But I’m writing to you today with good news, news from before any of this happened. News of entertainment, of satire, of deep thoughts and good times. Good news about a new and, indeed somewhat unexpected new book.
The concept of Bring Back Satire came from a social network I’ve been using to workshop some of my poems and essays and short stories. It’s called Cent, and it’s attracted the most wonderful group of cryptocurrency-aware intellectuals I’ve found in one place online. These people use the internet to help each other, and I’m probably always going to write for them because I love the honesty of the reactions I get there as well as the willingness to help I experience whenever I have an ask of the community. Follow me on Cent here to see what I’m creating.
With feedback from the community, I was able to sort of figure out that there were three things I had to offer people there which would tend to go over fairly well: poetry, short stories, and essays.
Thus incentivized to share my work, I was encouraged to do more and more of it. Comments like this one:
made it fairly impossible to want to hide my work from the world, and I found myself sharing more variety and more quickly after I’d write something.
Having the positivity and the audience really blew me away, and everything else just sort of fell into place.
A 21st Century Philosophy Book, Inspired By A 21st Century Social Network
Bring Back Satire is in every sense the quintessential philosophy book — it features in-depth analysis of the work of other philosophers. But it stretches the medium by combining essay with poem and story, which allows it to convey a deep sense of meaning to the reader. It was inspired by Camus and by Nietzsche, by Pirsig and Bukowski and Hempel and Palahniuk.
I even went so far as to provide a bounty to the Cent community to review the work, and they (unanimously) loved it!
@Puffin is a fellow writer whose work I enjoy, and it was wonderful to hear his thoughts along with the rest.
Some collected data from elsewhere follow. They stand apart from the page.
Definition characteriseRAO (RAOBuffer : Buffer)
    (heaveDisplacementFilePath waveElevationFilePath : string)
    (heaveMeasurementUncertainty waveElevationMeasurementUncertainty : float)
    (measurementPeriod : float) : M (Z * Buffer) :=
  let heaveDisplacementBuffer := mkBuffer None 0 in
  let waveElevationBuffer := mkBuffer None 0 in
  let heaveSpectrumBuffer := mkBuffer None 0 in
  let waveSpectrumBuffer := mkBuffer None 0 in
  let RETURN (returnValue : Z) (RAOBuffer : Buffer) : M (Z * Buffer) :=
    freeHeapBuffer heaveDisplacementBuffer;;
    freeHeapBuffer waveElevationBuffer;;
    freeHeapBuffer heaveSpectrumBuffer;;
    freeHeapBuffer waveSpectrumBuffer;;
    ret (returnValue, RAOBuffer) in
  let* (returnCode, heaveDisplacementBuffer) :=
    by_reference (readFloatsFromFileToHeapBuffer heaveDisplacementFilePath)
      heaveDisplacementBuffer in
  if failed returnCode then
    printf (MsgHeaveDisplacementUnreadable heaveDisplacementFilePath);;
    RETURN 1 RAOBuffer
  else
  let* (returnCode, waveElevationBuffer) :=
    by_reference (readFloatsFromFileToHeapBuffer waveElevationFilePath)
      waveElevationBuffer in
  if failed returnCode then
    printf (MsgWaveElevationUnreadable waveElevationFilePath);;
    RETURN 1 RAOBuffer
  else
  if negb (size heaveDisplacementBuffer =? size waveElevationBuffer) then
    printf (MsgLengthMismatch (size heaveDisplacementBuffer) (size waveElevationBuffer));;
    RETURN 1 RAOBuffer
  else
  (* Expand frequency domain buffers to an appropriate size. *)
  let* spectrumBufferSize :=
    lift (roundUpToNextHighestPowerOfTwo (size heaveDisplacementBuffer)) in
  let* (returnCode, heaveSpectrumBuffer) :=
    extendHeapBuffer heaveSpectrumBuffer spectrumBufferSize in
  let* (returnCode, waveSpectrumBuffer) :=
    if failed returnCode then ret (returnCode, waveSpectrumBuffer)
    else extendHeapBuffer waveSpectrumBuffer spectrumBufferSize in
  let* (returnCode, RAOBuffer) :=
    if failed returnCode then ret (returnCode, RAOBuffer)
    else extendHeapBuffer RAOBuffer spectrumBufferSize in
  if failed returnCode then RETURN 1 RAOBuffer
  else
  let* heaveDisplacementBuffer :=
    applyUncertainty heaveDisplacementBuffer heaveMeasurementUncertainty in
  let* waveElevationBuffer :=
    applyUncertainty waveElevationBuffer waveElevationMeasurementUncertainty in
  let* (returnCode, cells) :=
    calculatePowerSpectrum (block (heapPointer heaveSpectrumBuffer))
      (block (heapPointer heaveDisplacementBuffer)) (size heaveDisplacementBuffer) in
  let heaveSpectrumBuffer :=
    mkBuffer (rewritten (heapPointer heaveSpectrumBuffer) cells)
      (size heaveSpectrumBuffer) in
  if failed returnCode then
    printf MsgHeavePowerSpectrumFailed;;
    RETURN 1 RAOBuffer
  else
  let* (returnCode, cells) :=
    calculatePowerSpectrum (block (heapPointer waveSpectrumBuffer))
      (block (heapPointer waveElevationBuffer)) (size waveElevationBuffer) in
  let waveSpectrumBuffer :=
    mkBuffer (rewritten (heapPointer waveSpectrumBuffer) cells)
      (size waveSpectrumBuffer) in
  if failed returnCode then
    printf MsgWavePowerSpectrumFailed;;
    RETURN 1 RAOBuffer
  else
  let* cells :=
    lift (calculateRAO (block (heapPointer RAOBuffer))
            (block (heapPointer heaveSpectrumBuffer))
            (block (heapPointer waveSpectrumBuffer)) (size RAOBuffer)) in
  RETURN 0 (mkBuffer (rewritten (heapPointer RAOBuffer) cells) (size RAOBuffer)).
I enjoyed them so much that I put them on the back of the paperback.
Honesty, Integrity, Philosophy
I’ve found that my short stories range from things like Norman Rockwell paintings on up to bizarre and strange machinations that wouldn’t be out of place in a Chuck Palahniuk novel. When I was writing the short stories that would eventually be featured in Further From Home, or the essays that make up the bulk of Formal Dialectics, I did it mainly in a vacuum. Formal Dialectics in particular happened in the context of a philosophy reading group I started with some friends from grad school, and Further From Home saw a few of the stories published in journals, but I actually had to work hard to write content for Bring Back Satire that I didn’t first feature on Cent.
I wanted to do this to provide some additional value to the community members who chose to pay for the work, but also because it seems somehow improper to simply put a bunch of social media posts together and call it a book. Needless to say, everything in Bring Back Satire has been vetted and workshopped extensively, but there needs to be something extra to justify the existence of the work.
This poem makes people smile. Here it is, as it appeared on Cent. It will be featured in the book.
About The Book: The Concept
Bring Back Satire is a book about happiness, first and foremost. It is focused entirely upon ways to be happy, upon the concept of happiness, and upon the philosophers who have studied this human occupation the most successfully.
That being said, it is also my book, and so features my own peculiar gloss on these subjects. I believe that service to others is one way to experience happiness in life. A good gift, given to someone else, is one of the fastest shortcuts there is.
Inspirations for the book include Nietzsche’s Beyond Good And Evil and The Gay Science, as well as a wide range of others from the Aristotelian ethics books Eudemian Ethics and Nicomachean Ethics to Pirsig’s masterpiece Zen and the Art of Motorcycle Maintenance. The reviewers found it to largely be accessible (a true feat for a philosophy book!) and informative, so needless to say I’m thrilled at the reception it has been getting already.
A book that provides the reader a visceral look at the mechanics and appearances of happiness in real life… yes. This is something I’m proud to have created.
Inside The Making Of The Best Cover Any Of My Books Have Ever Had
I got extremely lucky last fall at the East Austin Studio Tour when I found a painting by Melissa Starkweather that blew me (and everyone else who saw it) away.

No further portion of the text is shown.